Dentro do perímetro delimitado no decreto de 1982, ocorreu a abrangência de locais já urbanizados e regularizados perante a municipalidade, com população tradicional em muitos locais, como colônias agrícolas, vilas e assim por diante. Com esse fato, nasceu um conflito, pela indiferença ou talvez desatenção do governo federal da época, quando diversos imóveis regulares e legais perante o sistema legal vigente passaram a ser, de um dia para o outro, irregulares, ao menos perante o Governo Federal.
A designação de profissionais qualificados,como geógrafos, geólogos, engenheiros e outros, era postura fundamental para evitar o conflito hoje reinante na região do município de Itatiaia, pois bastaria delimitar a ampliação do parque considerando a urbanização do entorno, o que não foi feito,apesar de ser óbvio. Da mesma forma, a ocorrência de audiências públicas permitiria a participação popular, com a intervenção e a manifestação da população local e poderia ter causado uma condução totalmente diversa da ampliação do Parque Nacional do Itatiaia. Infelizmente, nenhuma dessas ou de outras iniciativas foram tomadas, até mesmo a desapropriação, que deveria ter sido procedida, não ocorreu.
Hoje nos defrontamos com o seguinte quadro: mais de 200 residências e 5 hotéis, localizados em 1000 hectares[1], que representam apenas 3% do Parque Nacional[2], que é uma Unidade de Conservação que não permite tal possibilidade.
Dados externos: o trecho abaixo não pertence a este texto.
(* ===== verification/Scraper.v ===== *)
(** * Draining the kernel's map (internal/scraper, internal/agent/reader_linux.go)

    The reader sums the per-CPU slots of every batch of the kernel map; the
    scraper feeds each reading to a sink, ages the sink and then relieves the
    map.  The sink is an interface, [FlowSink], implemented by the classifier
    of internal/unresolved. *)
From S2P Require Import Prelude Bpf State Metadata Unresolved.

(** ** The batched reader *)

Definition batchSize : Z := 256.

(** One key's slots, summed: counters add, time stamps take the maximum. *)
Definition sumSlot (sum v : FlowMetrics) : FlowMetrics :=
  mkFlowMetrics (Bytes sum +ᵤ Bytes v) (Packets sum +ᵤ Packets v)
    (if decide (LastSeenNs sum < LastSeenNs v) then LastSeenNs v else LastSeenNs sum)
    (if decide (CreatedNs sum < CreatedNs v) then CreatedNs v else CreatedNs sum).
Definition sumSlots (slots : list FlowMetrics) : FlowMetrics := foldl sumSlot zeroMetrics slots.

Definition readBatch (dst : gmap FlowKey FlowMetrics) (rows : list (FlowKey * list FlowMetrics)) :=
  foldl (λ dst row, <[row.1 := sumSlots row.2]> dst) dst rows.

(** A run of the batch system call: the batches it answers without an error,
    then the rows and the error of the last one, [None] standing for
    ErrKeyNotExist.  The kernel's batch cursor reaches the end of the map after
    finitely many calls. *)
Record batch_run {Err : Type} := mkRun {
  run_batches : list (list (FlowKey * list FlowMetrics));
  run_last : list (FlowKey * list FlowMetrics);
  run_err : option Err }.
Arguments batch_run : clear implicits.
Arguments mkRun {_} _ _ _.

Definition BatchLookup {Err} (r : batch_run Err) (dst : gmap FlowKey FlowMetrics)
    : gmap FlowKey FlowMetrics * option Err :=
  (readBatch (foldl readBatch dst (run_batches r)) (run_last r), run_err r).

(** ** The scraper *)

Class FlowSink (W : Type) := {
  sink_Absorb : FlowKey → FlowMetrics → W → W;
  sink_Sweep : bool → W → W }.

Record Scraper := mkScraper { scrape_errors : Z; lastOK : Z }.
Definition NewScraper : Scraper := mkScraper 0 0.

Section scraper.
Context `{GoRange} {W Err : Type} (sink : option (FlowSink W)) (direct : FlowKey → FlowMetrics → W → W).
Variable relieve : option (gmap FlowKey FlowMetrics → W → W).

Definition integrate (buf : gmap FlowKey FlowMetrics) (w : W) : W :=
  match sink with
  | Some s => sink_Sweep false
      (foldl (λ w kv, sink_Absorb kv.1 kv.2 w) w (go_range buf))
  | None => foldl (λ w kv, direct kv.1 kv.2 w) w (go_range buf)
  end.

(** [nowUnix] is the wall clock when the readings are integrated. *)
Definition Tick (read : batch_run Err) (nowUnix : Z) (sw : Scraper * W) : (Scraper * W) * option Err :=
  let '(s, w) := sw in
  let '(buf, err) := BatchLookup read ∅ in
  match err with
  | Some e => ((mkScraper (u64_add (scrape_errors s) 1) (lastOK s), w), Some e)
  | None =>
      let w := integrate buf w in
      let w := match relieve with Some f => f buf w | None => w end in
      ((mkScraper (scrape_errors s) nowUnix, w), None)
  end.

(** [Run]: a first tick at once, one tick per firing of the ticker, and on
    cancellation a last tick and the shutdown sweep. *)
Definition Run (first : batch_run Err * Z) (ticks : list (batch_run Err * Z))
    (final : batch_run Err * Z) (sw : Scraper * W) : Scraper * W :=
  let step sw (t : batch_run Err * Z) := (Tick t.1 t.2 sw).1 in
  let '(s, w) := step (foldl step (step sw first) ticks) final in
  (s, match sink with Some k => sink_Sweep true w | None => w end).
End scraper.

(** The classifier as the scraper's sink; the clock and the tunables are those
    in force during the tick. *)
Definition classifier_sink `{GoRange} `{MetaStore M} (meta : M) (cap ttl now : Z) : FlowSink world := {|
  sink_Absorb := Absorb meta cap now;
  sink_Sweep := λ force w, Sweep force ttl now w |}.

(** Without a sink every reading goes straight to the counters. *)
Definition directly (key : FlowKey) (raw : FlowMetrics) (w : world) : world :=
  mkWorld (w_buf w) (ApplyDelta key raw (w_state w)) (w_deleted w).

(** ** The reader *)

Lemma foldr_max_nonneg l : 0 ≤ foldr Z.max 0 l.
Proof. induction l; simpl; lia. Qed.

Lemma sumSlots_spec slots :
  Forall metrics_ok slots →
  Bytes (sumSlots slots) = u64 (foldr Z.add 0 (Bytes <$> slots)) ∧
  Packets (sumSlots slots) = u64 (foldr Z.add 0 (Packets <$> slots)) ∧
  LastSeenNs (sumSlots slots) = foldr Z.max 0 (LastSeenNs <$> slots) ∧
  CreatedNs (sumSlots slots) = foldr Z.max 0 (CreatedNs <$> slots).
Proof.
  rw /sumSlots. intros Hok.
  assert (∀ acc, 0 ≤ LastSeenNs acc → 0 ≤ CreatedNs acc →
    u64 (Bytes (foldl sumSlot acc slots)) = u64 (Bytes acc + foldr Z.add 0 (Bytes <$> slots)) ∧
    u64 (Packets (foldl sumSlot acc slots)) = u64 (Packets acc + foldr Z.add 0 (Packets <$> slots)) ∧
    LastSeenNs (foldl sumSlot acc slots) = Z.max (LastSeenNs acc) (foldr Z.max 0 (LastSeenNs <$> slots)) ∧
    CreatedNs (foldl sumSlot acc slots) = Z.max (CreatedNs acc) (foldr Z.max 0 (CreatedNs <$> slots)) ∧
    (slots = [] ∨ (u64_range (Bytes (foldl sumSlot acc slots)) ∧ u64_range (Packets (foldl sumSlot acc slots)))))
    as G.
  { induction Hok as [|v slots Hv Hok IH]; intros acc HL HC; csimpl.
    { rw !Z.add_0_r. split_and!; [done|done|lia|lia|by left]. }
    destruct Hv as (_ & _ & Hv1 & Hv2). rw /u64_range in Hv1 Hv2.
    destruct (IH (sumSlot acc v)) as (E1 & E2 & E3 & E4 & E5);
      [by simpl; case_decide; lia..|].
    rw E1 E2 E3 E4 /=. split_and!.
    - u64_solve.
    - u64_solve.
    - case_decide; lia.
    - case_decide; lia.
    - right. destruct E5 as [->|E5]; [split; apply u64_in_range|done]. }
  destruct (G zeroMetrics) as (E1 & E2 & E3 & E4 & E5); [done..|].
  rw E3 E4 /=. destruct E5 as [->|[R1 R2]]; first done.
  rw -(u64_id _ R1) -(u64_id _ R2) E1 E2 /=.
  pose proof (foldr_max_nonneg (LastSeenNs <$> slots)).
  pose proof (foldr_max_nonneg (CreatedNs <$> slots)). split_and!; [done..|lia|lia].
Qed.

Lemma readBatch_insertAll dst rows :
  readBatch dst rows = insertAll (prod_map id sumSlots <$> rows) dst.
Proof. induction rows as [|[k v] rows IH] in dst |- *; csimpl; [done|apply IH]. Qed.
Lemma insertAll_app `{Countable K} {V} (l1 l2 : list (K * V)) m :
  insertAll (l1 ++ l2) m = insertAll l2 (insertAll l1 m).
Proof. apply foldl_app. Qed.
Lemma BatchLookup_rows {Err} (r : batch_run Err) dst :
  (BatchLookup r dst).1 = insertAll (prod_map id sumSlots <$> (concat (run_batches r) ++ run_last r)) dst.
Proof.
  rw /BatchLookup /= readBatch_insertAll fmap_app insertAll_app. f_equal.
  induction (run_batches r) as [|b bs IH] in dst |- *; first done.
  by rw /= IH readBatch_insertAll fmap_app insertAll_app.
Qed.

(** a completed drain reads the kernel map whole: however the kernel splits
    its entries into batches, the result maps every key to its per-CPU slots
    summed (with 64-bit wrap) and its newest stamps, and nothing else. *)
Theorem drain_complete {Err} (r : batch_run Err) (kernel : gmap FlowKey (list FlowMetrics)) :
  concat (run_batches r) ++ run_last r ≡ₚ map_to_list kernel →
  (BatchLookup r ∅).1 = sumSlots <$> kernel.
Proof.
  intros Hp. rw BatchLookup_rows. apply map_eq. intros k. rw lookup_fmap.
  assert (NoDup (prod_map id sumSlots <$> (concat (run_batches r) ++ run_last r)).*1) as Hnd.
  { rw -list_fmap_compose Hp. apply NoDup_fst_map_to_list. }
  destruct (kernel !! k) as [v|] eqn:E; simpl.
  - apply insertAll_lookup; first done. apply list_elem_of_fmap. exists (k, v). split; first done.
    by rw Hp elem_of_map_to_list.
  - rw insertAll_notin //. rw -list_fmap_compose. intros ([k' v] & -> & Hin)%list_elem_of_fmap.
    rw Hp elem_of_map_to_list /= in Hin. simpl in E. congruence.
Qed.

Section tick_proofs.
Context `{GoRange} `{MetaStore M} (meta : M) (cap ttl now : Z) {Err : Type}.
Let sink := classifier_sink meta cap ttl now.

Lemma Tick_error relieve (read : batch_run Err) nowUnix s w e :
  run_err read = Some e →
  Tick (Some sink) directly relieve read nowUnix (s, w) =
    ((mkScraper (scrape_errors s +ᵤ 1) (lastOK s), w), Some e).
Proof. rw /Tick /BatchLookup. by intros ->. Qed.

(** a scrape is exact and its order is irrelevant: with room in the buffer
    for the drained keys, a tick adds to the counters and the buffer exactly
    each reading's own traffic, computed from the state before the tick, in
    whatever order the drained map is walked; a failed drain changes nothing
    but the error count. *)
Theorem tick_exact read nowUnix s w :
  buffer_ok (w_buf w) →
  let drained := (BatchLookup read ∅).1 in
  Z.of_nat (size (entries (w_buf w)) + size drained) ≤ cap →
  mass (Tick (Err := Err) (Some sink) directly None read nowUnix (s, w)).1.2 =
  match run_err read with
  | Some _ => mass w
  | None => tally_from (mass w)
      ((λ kv, (zoneDir kv.1, absorbDelta meta kv.1 kv.2 w)) <$> map_to_list drained)
  end.
Proof.
  intros Hok drained Hcap. destruct (run_err read) as [e|] eqn:E.
  { by rw (Tick_error _ _ _ _ _ e E). }
  rw /Tick (surjective_pairing (BatchLookup read ∅)) /= E /= Sweep_mass.
  rw -/drained (absorbAll_mass meta cap now _ _ Hok); [apply NoDup_go_range| |].
  - by rw length_go_range.
  - apply tally_from_perm, fmap_Permutation, go_range_perm.
Qed.
End tick_proofs.

Module ScraperExamples.
#[local] Existing Instance list_range.
Import UnresolvedExamples.
Definition cpu (b c : Z) : FlowMetrics := mkFlowMetrics b 1 7 c.
Definition two_batches : batch_run string :=
  mkRun [[(flow 1, [cpu 5 3; cpu 6 0])]] [(flow 2, [cpu 1 0; cpu 2 4])] None.

Lemma drain_complete_witness :
  (BatchLookup two_batches ∅).1 =
  sumSlots <$> {[flow 1 := [cpu 5 3; cpu 6 0]; flow 2 := [cpu 1 0; cpu 2 4]]}.
Proof.
  apply (drain_complete two_batches).
  apply (bool_decide_unpack (concat (run_batches two_batches) ++ run_last two_batches ≡ₚ _)).
  by vm_compute.
Defined.

Lemma tick_exact_witness :
  mass (Tick (Some (classifier_sink nobody 10 60 11)) directly None two_batches 100
         (NewScraper, mkWorld NewBuffer New [])).1.2 =
  {[(ZoneExternal, DirectionIngress) := mkSettled 14 4]}.
Proof.
  rw (tick_exact nobody 10 60 11 two_batches 100 NewScraper).
  - split; [apply NoDup_nil_2|]. intros k. rw /= lookup_empty elem_of_nil. by split; [|intros []].
  - by vm_compute.
  - by vm_compute.
Defined.
End ScraperExamples.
Trata-se de mais um fato dos diversos que colocam em cheque a seriedade das instituições e normas brasileiras
Passados seis anos da sua ampliação,com a promulgaçãoda Constituição da República Federativa do Brasil de 1988, que concedeu novo olhar ao meio ambiente, o Parque Nacional passou a ser “bem de uso comum do povo”, restando ao Poder Público, ainda, definir, de acordo com o inciso III, § 1º, art. 225 da nossa Carta Magna, “definir, em todas as unidades da Federação, espaços territoriais e seus componentes a serem especialmente protegidos”.
De forma mais célere que a habitual, o Poder Legislativo regulamentou o § 1º, do art. 225 da Constituição Federal no ano 2000, por meio da Lei Federal nº9.985, de 14 de julho de 2000,e instituiu o Sistema Nacional de Unidades de Conservação (SNUC). A referida norma levou novo panorama às áreas de especial proteção ao meio ambiente, em especial, sobre as unidades de conservação.
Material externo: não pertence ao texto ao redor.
(** ** The zone of a known peer *)

(** A MAC row as the agent writes it. *)
Definition mac_row (k : kernel) (t : TenantInterner) (mac : MacAddr) (project : string) (amphora : bool) : Prop :=
  knows t project ∧ 0 ≤ tid t project < 2 ^ 31 ∧
  mac_tenant_map k !! MACKey mac = Some (TenantValue (tid t project) amphora).
Lemma mac_row_unpack k t mac p b : mac_row k t mac p b →
  ∃ v, mac_tenant_map k !! MACKey mac = Some v ∧ Z.land v TenantIDMask = tid t p ∧
    negb (bool_decide (Z.land v TenantAmphoraFlag = 0)) = b.
Proof.
  intros (_ & Hr & E). exists (TenantValue (tid t p) b). split; first done.
  destruct (TenantValue_unpack (tid t p) b Hr) as [-> Hb]. split; first done.
  case_bool_decide; destruct b; naive_solver.
Qed.

(** The side of a flow that is an Amphora's own address. *)
Definition segment2 (k : kernel) (t : TenantInterner) (project : string) (amphora : bool) (ip : Z) : Prop :=
  amphora = true ∧ is_Some (amphora_base_ip k !! mkAmphoraKey (tid t project) ip).
Lemma lookup_zone_peer lpm k t vm peer p b q c l r :
  interner_ok t → mac_row k t vm p b → mac_row k t peer q c →
  lookup_zone lpm k (mkEndpoints vm peer l r) =
    if decide (segment2 k t p b l ∨ segment2 k t q c r) then ZoneInfra
    else if decide (p = q) then ZoneSameTenant else ZoneOtherTenant.
Proof.
  intros Hok Hvm Hpeer. pose proof Hvm as (Hkp & _). pose proof Hpeer as (Hkq & _).
  apply mac_row_unpack in Hvm as (v & Ev & Ep & Eb). apply mac_row_unpack in Hpeer as (w & Ew & Eq & Ec).
  rw /lookup_zone !mac_to_u64_MACKey. cbn [vm_mac peer_mac local_ip remote_ip].
  rw Ev Ew. cbn zeta. rw Ep Eq Eb Ec.
  assert (∀ x u ip, segment2 k t x u ip ↔ u && is_amphora_segment2 k (tid t x) ip = true) as Hseg.
  { intros x u ip. by rw /segment2 /is_amphora_segment2 andb_true_iff bool_decide_eq_true. }
  assert (tid t q = tid t p ↔ p = q) as Htid.
  { split; [|by intros ->]. intros E. symmetry. by apply (tid_inj t). }
  destruct (b && is_amphora_segment2 k (tid t p) l) eqn:E1;
    [|destruct (c && is_amphora_segment2 k (tid t q) r) eqn:E2].
  - rw decide_True //. left. by apply Hseg.
  - rw decide_True //. right. by apply Hseg.
  - rw (decide_False (P := segment2 _ _ _ _ _ ∨ _)); last by apply decide_ext.
    rw !Hseg E1 E2. by intros [].
Qed.

(** ** The zone of an address no MAC is known for *)

Section trie_lookup.
Variables (endian : Endian) (lpm_lookup : gmap LpmKey Z → LpmKey → option Z).

(** A stored key covers (tenant, address): the trie compares the bytes of the
    key in memory order, so the 32 bits of the tenant exactly and then the
    address from its most significant byte on. *)
Definition lpm_covers (key : LpmKey) (tenant ip : Z) : Prop :=
  ∃ a, ip4_range a ∧ LpmTenantId key = tenant ∧ LpmIp key = native_uint32 endian (As4 a) ∧
    Z.shiftr (Z.lxor a ip) (64 - Prefixlen key) = 0.
(** BPF_MAP_TYPE_LPM_TRIE, on maps whose keys fix the whole tenant: the lookup
    answers the value of the longest stored key that covers it. *)
Definition lpm_law : Prop := ∀ m tenant ip,
  ip4_range ip → (∀ key, is_Some (m !! key) → 32 ≤ Prefixlen key ≤ 64) →
  match lpm_lookup m (mkLpmKey 64 tenant (native_uint32 endian (As4 ip))) with
  | Some z => ∃ key, m !! key = Some z ∧ lpm_covers key tenant ip ∧
      ∀ key', is_Some (m !! key') → lpm_covers key' tenant ip → Prefixlen key' ≤ Prefixlen key
  | None => ∀ key, is_Some (m !! key) → ¬ lpm_covers key tenant ip
  end.
Hypothesis law : lpm_law.

Lemma lpmKey_bits tid p : prefix4_ok p → Prefixlen (lpmKey endian tid p) = 32 + p4_bits p.
Proof.
  intros [_ Hb]. rw /lpmKey /= /u32 /LpmKeyTenantBits (Z.mod_small (p4_bits p)); first lia.
  apply Z.mod_small. lia.
Qed.
Lemma lpmKey_covers i p tenant ip :
  prefix4_ok p → lpm_covers (lpmKey endian i p) tenant ip ↔ i = tenant ∧ Contains p ip = true.
Proof.
  intros Hp. pose proof Hp as [Hip _]. rw /lpm_covers lpmKey_bits // /Contains bool_decide_eq_true.
  rw (_ : 64 - (32 + p4_bits p) = 32 - p4_bits p); first lia. split.
  - intros (a & Ha & <- & E & Hs). simpl in E. split; first done.
    by rw (native_uint32_As4_inj endian _ _ Hip Ha E).
  - intros [-> Hs]. by exists (p4_ip p).
Qed.

Section rows.
Variables (t : TenantInterner) (es : list TrieEntry) (m : gmap LpmKey Z).
Hypothesis interner : interner_ok t.
Hypothesis known : knows_all t es.
Hypothesis es_ok : entries_ok es.
Hypothesis holds : represents endian (rowsOf t es) m.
A lei que instituiu o SNUC dividiu as Unidades de Conservação em duas espécies (art. 7º), de Proteção Integral e de Uso Sustentável. O § 1º do art. 7º determina que as Unidades de Conservação de Proteção Integral possuam a finalidade de “preservar a natureza, sendo admitido apenas o uso indireto dos seus recursos naturais, com exceção dos casos previstos nesta Lei.” Já as Unidades de Conservação de Uso Sustentável possuem as finalidades descritas no § 2º do art. 7º, qual seja, “compatibilizar a conservação da natureza com o uso sustentável de parcela dos seus recursos naturais.”
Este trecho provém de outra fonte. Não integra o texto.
(* ===== verification/Collector.v ===== *)
(** * The Prometheus collector (internal/metrics/collector.go)

    One snapshot of the counters, aggregated into the four billing tiers and
    the per-port protocol breakdown, then emitted as label tuples.  The tiers
    are shown to be the exposure of [Exposure] under the attribution of
    [Metadata]. *)
From S2P Require Import Prelude Bpf State Exposure Metadata.

(** ** Keys and state (schema.go)

    The aggregation keys of the first three tiers have the fields of the
    settled keys they meet. *)
Abbreviation totalAggKey := TotalSettledKey (only parsing).
Abbreviation aggKey := TenantSettledKey (only parsing).
Abbreviation serverAggKey := ServerSettledKey (only parsing).
Abbreviation aggValue := settledTotal (only parsing).
Record portAggKey := mkPortAggKey {
  PA_Server : string; PA_Port : string; PA_Tenant : string; PA_Ext : string; PA_Zone : Z; PA_Dir : Z }.
Record protoAggKey := mkProtoAggKey {
  QA_Server : string; QA_Port : string; QA_Tenant : string; QA_Proto : Z; QA_Dir : Z }.
#[export] Instance portAggKey_eq_dec : EqDecision portAggKey.
Proof. solve_decision. Defined.
#[export] Instance portAggKey_countable : Countable portAggKey.
Proof.
  refine (inj_countable' (λ k, (PA_Server k, PA_Port k, PA_Tenant k, PA_Ext k, PA_Zone k, PA_Dir k))
    (λ '(a, b, c, d, e, f), mkPortAggKey a b c d e f) _). by intros [].
Defined.
#[export] Instance protoAggKey_eq_dec : EqDecision protoAggKey.
Proof. solve_decision. Defined.
#[export] Instance protoAggKey_countable : Countable protoAggKey.
Proof.
  refine (inj_countable' (λ k, (QA_Server k, QA_Port k, QA_Tenant k, QA_Proto k, QA_Dir k))
    (λ '(a, b, c, d, e), mkProtoAggKey a b c d e) _). by intros [].
Defined.

Record Collector := mkCollector {
  emitBuf : list (FlowKey * FlowMetrics);
  tenantSettledBuf : list (TenantSettledKey * settledTotal);
  serverSettledBuf : list (ServerSettledKey * settledTotal);
  totalSettledBuf : list (TotalSettledKey * settledTotal);
  totalAggBuf : gmap TotalSettledKey settledTotal;
  aggBuf : gmap TenantSettledKey settledTotal;
  serverAggBuf : gmap ServerSettledKey settledTotal;
  portAggBuf : gmap portAggKey settledTotal;
  protoAggBuf : gmap protoAggKey settledTotal }.
Definition NewCollector : Collector := mkCollector [] [] [] [] ∅ ∅ ∅ ∅ ∅.

(** ** Aggregation *)

Definition foldTenantSettled (c : Collector) : Collector :=
  mkCollector (emitBuf c) (tenantSettledBuf c) (serverSettledBuf c) (totalSettledBuf c)
    (totalAggBuf c) (tally_from (aggBuf c) (tenantSettledBuf c)) (serverAggBuf c)
    (portAggBuf c) (protoAggBuf c).

Definition aggregateRow (resolve : FlowKey → Attribution) (c : Collector)
    (e : FlowKey * FlowMetrics) : Collector :=
  let '(k, total) := e in
  let a := resolve k in
  let v := of_metrics total in
  let agg := credit (mkTenantSettledKey (At_Tenant a) (At_ExternalNetwork a) (DstZone k) (Direction_ k))
               v (aggBuf c) in
  if decide (At_ServerID a = "") then
    mkCollector (emitBuf c) (tenantSettledBuf c) (serverSettledBuf c) (totalSettledBuf c)
      (totalAggBuf c) agg (serverAggBuf c) (portAggBuf c) (protoAggBuf c)
  else
    mkCollector (emitBuf c) (tenantSettledBuf c) (serverSettledBuf c) (totalSettledBuf c)
      (totalAggBuf c) agg
      (credit (mkServerSettledKey (At_ServerID a) (At_Tenant a) (At_ExternalNetwork a)
                 (DstZone k) (Direction_ k)) v (serverAggBuf c))
      (credit (mkPortAggKey (At_ServerID a) (At_PortID a) (At_Tenant a) (At_ExternalNetwork a)
                 (DstZone k) (Direction_ k)) v (portAggBuf c))
      (credit (mkProtoAggKey (At_ServerID a) (At_PortID a) (At_Tenant a) (L4Proto_ k)
                 (Direction_ k)) v (protoAggBuf c)).
Definition aggregateLiveRows (resolve : FlowKey → Attribution) (c : Collector) : Collector :=
  foldl (aggregateRow resolve) c (emitBuf c).

Definition foldServerSettled (c : Collector) : Collector :=
  mkCollector (emitBuf c) (tenantSettledBuf c) (serverSettledBuf c) (totalSettledBuf c)
    (totalAggBuf c) (aggBuf c) (tally_from (serverAggBuf c) (serverSettledBuf c))
    (portAggBuf c) (protoAggBuf c).
Definition deriveTotals `{GoRange} (c : Collector) : Collector :=
  mkCollector (emitBuf c) (tenantSettledBuf c) (serverSettledBuf c) (totalSettledBuf c)
    (foldl (λ m kv, credit (mkTotalSettledKey (TS_ExtNet kv.1) (TS_Zone kv.1) (TS_Dir kv.1)) kv.2 m)
       (totalAggBuf c) (go_range (aggBuf c)))
    (aggBuf c) (serverAggBuf c) (portAggBuf c) (protoAggBuf c).
Definition foldTotalSettled (c : Collector) : Collector :=
  mkCollector (emitBuf c) (tenantSettledBuf c) (serverSettledBuf c) (totalSettledBuf c)
    (tally_from (totalAggBuf c) (totalSettledBuf c)) (aggBuf c) (serverAggBuf c)
    (portAggBuf c) (protoAggBuf c).

Definition clearBufs (c : Collector) : Collector :=
  mkCollector (emitBuf c) (tenantSettledBuf c) (serverSettledBuf c) (totalSettledBuf c) ∅ ∅ ∅ ∅ ∅.

Definition aggregate `{GoRange} (resolve : FlowKey → Attribution) (c : Collector) : Collector :=
  foldTotalSettled (deriveTotals (foldServerSettled
    (aggregateLiveRows resolve (foldTenantSettled (clearBufs c))))).

(** ** Emission

    A metric is its family, its label values and the value passed to
    [float64]. *)
Record metric := mkMetric { family : string; labels : list string; metric_value : Z }.

Definition MetricBytesTotal : string := "lachesis_bytes_total".
Definition MetricPacketsTotal : string := "lachesis_packets_total".
Definition MetricTenantBytesTotal : string := "lachesis_tenant_bytes_total".
Definition MetricTenantPacketsTotal : string := "lachesis_tenant_packets_total".
Definition MetricServerBytesTotal : string := "lachesis_server_bytes_total".
Definition MetricServerPacketsTotal : string := "lachesis_server_packets_total".
Definition MetricPortBytesTotal : string := "lachesis_port_bytes_total".
Definition MetricPortPacketsTotal : string := "lachesis_port_packets_total".
Definition MetricPortProtoBytesTotal : string := "lachesis_port_proto_bytes_total".
Definition MetricPortProtoPacketsTotal : string := "lachesis_port_proto_packets_total".

Definition emitRow {K} (bytesFamily packetsFamily : string) (labelsOf : K → list string)
    (kv : K * settledTotal) : list metric :=
  [mkMetric bytesFamily (labelsOf kv.1) (bytes kv.2);
   mkMetric packetsFamily (labelsOf kv.1) (packets kv.2)].

Definition totalLabels (k : TotalSettledKey) : list string :=
  [ZoneCode_String (TT_Zone k); TT_ExtNet k; Direction_String (TT_Dir k)].
Definition tenantLabels (k : TenantSettledKey) : list string :=
  [TS_Tenant k; ZoneCode_String (TS_Zone k); TS_ExtNet k; Direction_String (TS_Dir k)].
Definition serverLabels (k : ServerSettledKey) : list string :=
  [SS_ServerID k; SS_Tenant k; ZoneCode_String (SS_Zone k); SS_ExtNet k; Direction_String (SS_Dir k)].
Definition portLabels (k : portAggKey) : list string :=
  [PA_Server k; PA_Port k; PA_Tenant k; ZoneCode_String (PA_Zone k); PA_Ext k;
   Direction_String (PA_Dir k)].
Definition protoLabels (k : protoAggKey) : list string :=
  [QA_Server k; QA_Port k; QA_Tenant k; L4Proto_String (QA_Proto k); Direction_String (QA_Dir k)].

Section collect.
Context `{GoRange}.

Definition emitBilling (c : Collector) : list metric :=
  (go_range (totalAggBuf c) ≫= emitRow MetricBytesTotal MetricPacketsTotal totalLabels) ++
  (go_range (aggBuf c) ≫= emitRow MetricTenantBytesTotal MetricTenantPacketsTotal tenantLabels) ++
  (go_range (serverAggBuf c) ≫= emitRow MetricServerBytesTotal MetricServerPacketsTotal serverLabels) ++
  (go_range (portAggBuf c) ≫= emitRow MetricPortBytesTotal MetricPortPacketsTotal portLabels) ++
  (go_range (protoAggBuf c) ≫= emitRow MetricPortProtoBytesTotal MetricPortProtoPacketsTotal protoLabels).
Considerando que os Parques Nacionais são unidades de conservação de proteção integral, conforme o art. 8º, III, do SNUC, vejamos suas funções.
O art. 11 da lei sob análise determina a função dos Parques Nacionais:
Art. 11.O Parque Nacional tem como objetivo básico a preservação de ecossistemas naturais de grande relevância ecológica e beleza cênica, possibilitando a realização de pesquisas científicas e o desenvolvimento de atividades de educação e interpretação ambiental, de recreação em contato com a natureza e de turismo ecológico.”
Percebe-se que não há qualquer menção àpossibilidade de existirem habitações ou propriedades privadas em Parques Nacionais, sendo certo que o § 1º do mesmo artigo põe uma pedra sobre o assunto:
“§ 1º O Parque Nacional é de posse e domínio públicos, sendo que as áreas particulares incluídas em seus limites serão desapropriadas, de acordo com o que dispõe a lei.”
Aí nasce outro reflexo do conflito fundiário ainda existente, pois as desapropriações nunca ocorreram, mesmo após a consolidação do SNUC. Destarte, pode-se afirmar que a norma não foi adequadamente utilizada/elaborada para sanar o conflito existente no Parque Nacional do Itatiaia que persiste sem solução.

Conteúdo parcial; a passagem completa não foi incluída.